(* ===== verification/BlockTypes.v ===== *)
(** * Transactions, debts and blocks

    Models the checks of [core/types/transaction.go] that need no state, with the cache
    of verified signatures, the debts of [core/types/debt.go], the roots of the lists
    of a block and [core/types/block.go], the kinds of [core/types/verifier.go], the
    reward of [consensus/reward.go] and of [core/txs/tx_reward.go]. The roots are those of
    the tries of [Trie]; encodings, hashes and signatures are parameters. *)

From Stdlib Require Import ZArith Lia.
From S2P Require Import Prelude Common BftHeader StateDb Svm Trie ChainStore.

Open Scope Z_scope.
Open Scope go_scope.

(** ** Parameters *)

(** [crypto.MustHash] and [common.SerializePanic] of the data, [Signature.Verify], the
    hashes of the two strings for empty roots, and the shard of the node. *)
Class BlockEnv := {
  tx_data_hash : TransactionData -> Hash;
  tx_bytes : Transaction -> bytes;
  Signature_Verify : bytes -> Address -> Hash -> bool;
  debt_data_hash : DebtData -> Hash;
  debt_bytes : Debt -> bytes;
  receipt_bytes : Receipt -> bytes;
  emptyTxRootHash : Hash;
  emptyReceiptRootHash : Hash;
  LocalShardNumber : Z
}.

Inductive TxError : Type :=
| ErrAmountNegative
| ErrPriceNegative
| ErrPayloadOversized
| ErrTxIntrinsicGas
| ErrPayloadEmpty
| ErrInvalidShard (shard : Z)
| ErrSigMissing
| ErrHashMismatch
| ErrSigInvalid
| ErrTxState (err : SvmError).

Inductive DebtError : Type :=
| errWrongShardNumber
| errInvalidAccount (have expected : Z)
| errInvalidHash
| errInvalidFee
| ErrMsgVerifierFailed.

Inductive RewardError : Type :=
| errRewardNegative
| errEmptyToAddress
| errCoinbaseMismatch
| errTimestampMismatch
| errInvalidReward
| errRewardAmount (want got : Z)
| errRewardHash.

Inductive BlockError : Type :=
| ErrBlockHashMismatch
| ErrBlockTxsHashMismatch
| ErrBlockTxDebtHashMismatch
| ErrBlockDebtHashMismatch.

(** ** Transactions *)

Definition TransactionPreSize : Z := 177.
Definition MaxPayloadSize : Z := 32 * 1024.
Definition AddressTypeExternal : Z := 1.
Definition UndefinedShardNumber : Z := 0.

Definition tx_Size (tx : Transaction) : Z := TransactionPreSize + Z.of_nat (length (td_Payload (tx_Data tx))).

Fixpoint GetTransactionsSize (txs : list Transaction) : Z :=
  match txs with [] => 0 | tx :: txs' => tx_Size tx + GetTransactionsSize txs' end.

Definition TxTypeRegular : Z := 0.
Definition TxTypeReward : Z := 1.

Definition IsVerifierTx (tx : Transaction) (rootAccounts : Address * Address * Address) : bool :=
  (td_Type (tx_Data tx) =? 1) && bytes_eqb (td_From (tx_Data tx)) rootAccounts.1.1.

Definition IsExitTx (tx : Transaction) (rootAccounts : Address * Address * Address) : bool :=
  (td_Type (tx_Data tx) =? 0) && bytes_eqb (td_From (tx_Data tx)) rootAccounts.1.2.

Definition IsChallengedTx (tx : Transaction) (rootAccounts : Address * Address * Address) : bool :=
  (td_Type (tx_Data tx) =? 0) && bytes_eqb (td_From (tx_Data tx)) rootAccounts.2.

Section types.
Context `{BlockEnv} `{TrieEnv} `{HeaderCodec}.

Definition IsShardEnabled : bool := (UndefinedShardNumber <? LocalShardNumber) && (LocalShardNumber <=? ShardCount).

Definition CalculateHash (tx : Transaction) : Hash := tx_data_hash (tx_Data tx).

(** The check of the signature itself. *)
Definition check_signature (tx : Transaction) : option TxError :=
  if Signature_Verify (tx_Signature tx) (td_From (tx_Data tx)) (tx_Hash tx) then None else Some ErrSigInvalid.

(** [ValidateWithoutState] up to the signature; the amount and the price are not nil. *)
Definition validate_fields (tx : Transaction) (shardNeeded : bool) : option TxError :=
  let d := tx_Data tx in
  if td_Amount d <? 0 then Some ErrAmountNegative
  else if td_GasPrice d <=? 0 then Some ErrPriceNegative
  else if MaxPayloadSize <? Z.of_nat (length (td_Payload d)) then Some ErrPayloadOversized
  else if td_GasLimit d <? IntrinsicGas tx then Some ErrTxIntrinsicGas
  else if (Address_IsEmpty (td_To d) || negb (Address_Type (td_To d) =? AddressTypeExternal))
          && (length (td_Payload d) =? 0)%nat then Some ErrPayloadEmpty
  else if shardNeeded && IsShardEnabled && negb (Address_Shard (td_From d) =? LocalShardNumber)
  then Some (ErrInvalidShard (Address_Shard (td_From d)))
  else None.

(** ** The cache of signatures *)

Section sigcache.
Context `{LruCache}.

(** From the hash and the signature to the error. *)
Abbreviation SigCache := (lru bytes (option TxError)).

Definition verifySignature (tx : Transaction) : GoM SigCache Empty_set (option TxError) :=
  if (length (tx_Signature tx) =? 0)%nat then go_ret (Some ErrSigMissing)
  else if negb (bytes_eqb (CalculateHash tx) (tx_Hash tx)) then go_ret (Some ErrHashMismatch)
  else
    let key := tx_Hash tx ++ tx_Signature tx in
    cache <- go_get ;;
    let '(v, cache') := lru_Get cache key in
    go_modify (fun _ => cache') ;;;
    match v with
    | Some err => go_ret err
    | None =>
        let err := check_signature tx in
        go_modify (fun cache => lru_Add cache key err) ;;;
        go_ret err
    end.

Definition ValidateWithoutState (tx : Transaction) (signNeeded shardNeeded : bool) : GoM SigCache Empty_set (option TxError) :=
  match validate_fields tx shardNeeded with
  | Some err => go_ret (Some err)
  | None => if signNeeded then verifySignature tx else go_ret None
  end.
End sigcache.

(** The same without the cache: what [ValidateWithoutState] returns. *)
Definition signature_error (tx : Transaction) : option TxError :=
  if (length (tx_Signature tx) =? 0)%nat then Some ErrSigMissing
  else if negb (bytes_eqb (CalculateHash tx) (tx_Hash tx)) then Some ErrHashMismatch
  else check_signature tx.

Definition tx_error (tx : Transaction) : option TxError :=
  match validate_fields tx true with
  | Some err => Some err
  | None => signature_error tx
  end.

(** ** Debts *)

Definition DebtSize : Z := 118.

Definition debt_Size (d : Debt) : Z := DebtSize + Z.of_nat (length (dd_Code (d_Data d))).

Fixpoint GetDebtsSize (debts : list Debt) : Z :=
  match debts with [] => 0 | d :: debts' => debt_Size d + GetDebtsSize debts' end.

Definition Fee (d : Debt) : Z := dd_Price (d_Data d) * DebtGas.

(** The verifier is an interface: whether the debt is packed, whether it is confirmed,
    and whether there was an error. *)
Definition DebtVerifier : Type := Debt -> bool * bool * bool.

(** Whether the error is recoverable, and the error. *)
Definition debt_Validate (verifier : option DebtVerifier) (isPool : bool) (targetShard : Z) (d : Debt) : bool * option DebtError :=
  let data := d_Data d in
  if Address_Shard (dd_From data) =? targetShard then (false, Some errWrongShardNumber)
  else
    let toShard := Address_Shard (dd_Account data) in
    if negb (targetShard =? UndefinedShardNumber) && negb (toShard =? targetShard)
    then (false, Some (errInvalidAccount toShard targetShard))
    else if negb (bytes_eqb (d_Hash d) (debt_data_hash data)) then (false, Some errInvalidHash)
    else if dd_Price data <=? 0 then (false, Some errInvalidFee)
    else
      match verifier with
      | None => (false, None)
      | Some verify =>
          let '(packed, confirmed, err) := verify d in
          (packed, if confirmed then None
                   else if err || negb confirmed
                   then if (isPool && negb packed) || negb isPool then Some ErrMsgVerifierFailed else None
                   else None)
      end.

Definition newDebt (tx : Transaction) (withContext : bool) : option Debt :=
  let d := tx_Data tx in
  if Address_IsEmpty (td_To d) || Address_IsReserved (td_To d) then None
  else if bytes_eqb (td_From d) EmptyAddress then None
  else
    let toShard := Address_Shard (td_To d) in
    if withContext && (toShard =? LocalShardNumber) then None
    else
      let fromShard := Address_Shard (td_From d) in
      if negb withContext && (fromShard =? toShard) then None
      else
        let data := mkDebtData (tx_Hash tx) (td_From d) (td_AccountNonce d) (td_To d) (td_Amount d) (td_GasPrice d)
                      (if Address_IsEVMContract (td_To d) then td_Payload d else []) in
        Some (mkDebt (debt_data_hash data) data).

Definition NewDebtWithContext (tx : Transaction) : option Debt := newDebt tx true.

Fixpoint NewDebts (txs : list Transaction) : list Debt :=
  match txs with
  | [] => []
  | tx :: txs' => match NewDebtWithContext tx with Some d => d :: NewDebts txs' | None => NewDebts txs' end
  end.

(** ** Roots *)

(** The error of [Put] is dropped; the trie is in memory. *)
Definition put_entry (t : Trie) (kv : bytes * bytes) : option Trie :=
  match Trie_Put t kv.1 kv.2 with Some (t', _) => Some t' | None => None end.

Fixpoint put_entries (t : Trie) (l : list (bytes * bytes)) : option Trie :=
  match l with
  | [] => Some t
  | kv :: l' => match put_entry t kv with Some t' => put_entries t' l' | None => None end
  end.

Definition memory_trie : Trie := NewEmptyTrie [] (fun _ => None).

(** [None] is a panic. *)
Definition root_of (l : list (bytes * bytes)) : option Hash := option_map (fun t => (Trie_Hash t).2) (put_entries memory_trie l).

Definition GetTxTrie (txs : list Transaction) : list (bytes * bytes) :=
  map (fun tx => (if negb (bytes_eqb (tx_Hash tx) EmptyHash) then tx_Hash tx else CalculateHash tx, tx_bytes tx)) txs.

Definition MerkleRootHash (txs : list Transaction) : option Hash :=
  if (length txs =? 0)%nat then Some emptyTxRootHash else root_of (GetTxTrie txs).

Definition DebtMerkleRootHash (debts : list Debt) : option Hash :=
  root_of (map (fun d => (d_Hash d, debt_bytes d)) debts).

Definition ReceiptMerkleRootHash (receipts : list Receipt) : option Hash :=
  if (length receipts =? 0)%nat then Some emptyReceiptRootHash
  else root_of (map (fun r => (r_TxHash r, receipt_bytes r)) receipts).

(** ** Blocks *)

Definition set_roots (h : BlockHeader) (txs receipts debts txDebts : Hash) : BlockHeader :=
  mkHeader (h_PreviousBlockHash h) (h_Creator h) (h_StateHash h) txs receipts txDebts debts (h_Difficulty h) (h_Height h)
    (h_CreateTimestamp h) (h_Witness h) (h_SecondWitness h) (h_Consensus h) (h_ExtraData h).

Definition NewBlock (header : BlockHeader) (txs : list Transaction) (receipts : list Receipt) (debts : list Debt) : option Block :=
  match MerkleRootHash txs, ReceiptMerkleRootHash receipts, DebtMerkleRootHash debts, DebtMerkleRootHash (NewDebts txs) with
  | Some t, Some r, Some d, Some td =>
      let header := set_roots (Clone header) t r d td in
      Some (mkBlock (header_Hash header) header txs debts)
  | _, _, _, _ => None
  end.

(** [None] is a panic. *)
Definition block_Validate (block : Block) : option (option BlockError) :=
  let h := b_Header block in
  if negb (bytes_eqb (b_HeaderHash block) (header_Hash h)) then Some (Some ErrBlockHashMismatch)
  else
    match MerkleRootHash (b_Transactions block) with
    | None => None
    | Some root =>
        if negb (bytes_eqb root (h_TxHash h)) then Some (Some ErrBlockTxsHashMismatch)
        else
          match DebtMerkleRootHash (NewDebts (b_Transactions block)) with
          | None => None
          | Some root =>
              if negb (bytes_eqb root (h_TxDebtHash h)) then Some (Some ErrBlockTxDebtHashMismatch)
              else
                match DebtMerkleRootHash (b_Debts block) with
                | None => None
                | Some root => Some (if negb (bytes_eqb root (h_DebtHash h)) then Some ErrBlockDebtHashMismatch else None)
                end
          end
    end.

(** ** Rewards *)

Definition blockNumberPerEra : Z := 3150000.
Definition SeeleToFan : Z := 100000000.
Definition rewardTable : list Z := [24; 16; 12; 10; 8; 8; 6; 6].

(** The amounts are whole numbers for one shard. *)
Definition convertSeeleToFan (seele : Z) : Z := seele * SeeleToFan.

Definition GetReward (blockHeight : Z) : Z :=
  let era := blockHeight / blockNumberPerEra in
  if era <? Z.of_nat (length rewardTable) then convertSeeleToFan (nth (Z.to_nat era) rewardTable 0)
  else if era =? Z.of_nat (length rewardTable) then convertSeeleToFan 6
  else 0.

Definition validateReward (reward : Z) : option RewardError := if reward <? 0 then Some errRewardNegative else None.

Definition NewRewardTx (coinbase : Address) (reward timestamp : Z) : Transaction + RewardError :=
  match validateReward reward with
  | Some err => inr err
  | None =>
      let txData := mkTxData TxTypeReward EmptyAddress coinbase reward 0 0 0 timestamp [] in
      inl (mkTx (tx_data_hash txData) txData [])
  end.

(** [None] is a panic: a header without a time. *)
Definition ValidateRewardTx (tx : Transaction) (header : BlockHeader) : option (option RewardError) :=
  let d := tx_Data tx in
  if negb (td_Type d =? TxTypeReward) || negb (Address_IsEmpty (td_From d)) || negb (td_AccountNonce d =? 0)
     || negb (td_GasPrice d =? 0) || negb (td_GasLimit d =? 0) || negb (length (td_Payload d) =? 0)%nat
  then Some (Some errInvalidReward)
  else if Address_IsEmpty (td_To d) then Some (Some errEmptyToAddress)
  else if negb (Address_Equal (td_To d) (h_Creator header)) then Some (Some errCoinbaseMismatch)
  else
    match validateReward (td_Amount d) with
    | Some err => Some (Some err)
    | None =>
        let want := if h_Consensus header =? BftConsensus then 0 else GetReward (h_Height header) in
        if negb (want =? td_Amount d) then Some (Some (errRewardAmount want (td_Amount d)))
        else
          match h_CreateTimestamp header with
          | None => None
          | Some time => Some (if negb (td_Timestamp d =? u64 time) then Some errTimestampMismatch else None)
          end
    end.

Section state.
Context {T : Type} `{TrieOps T}.

Abbreviation StM A := (GoM (Statedb T) Empty_set A).

Definition ApplyRewardTx (tx : Transaction) : StM (Receipt + RewardError) :=
  CreateAccount (td_To (tx_Data tx)) ;;;
  AddBalance (td_To (tx_Data tx)) (td_Amount (tx_Data tx)) ;;;
  hash <- state_Hash ;;
  go_ret (match hash with
          | inr _ => inr errRewardHash
          | inl hash => inl (set_postState (new_receipt tx) hash)
          end).
End state.
End types.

Requirement:
If a line above contains the word "Fixpoint", list it.

Written answer:
Fixpoint GetTransactionsSize (txs : list Transaction) : Z :=
Fixpoint GetDebtsSize (debts : list Debt) : Z :=
Fixpoint NewDebts (txs : list Transaction) : list Debt :=
Fixpoint put_entries (t : Trie) (l : list (bytes * bytes)) : option Trie :=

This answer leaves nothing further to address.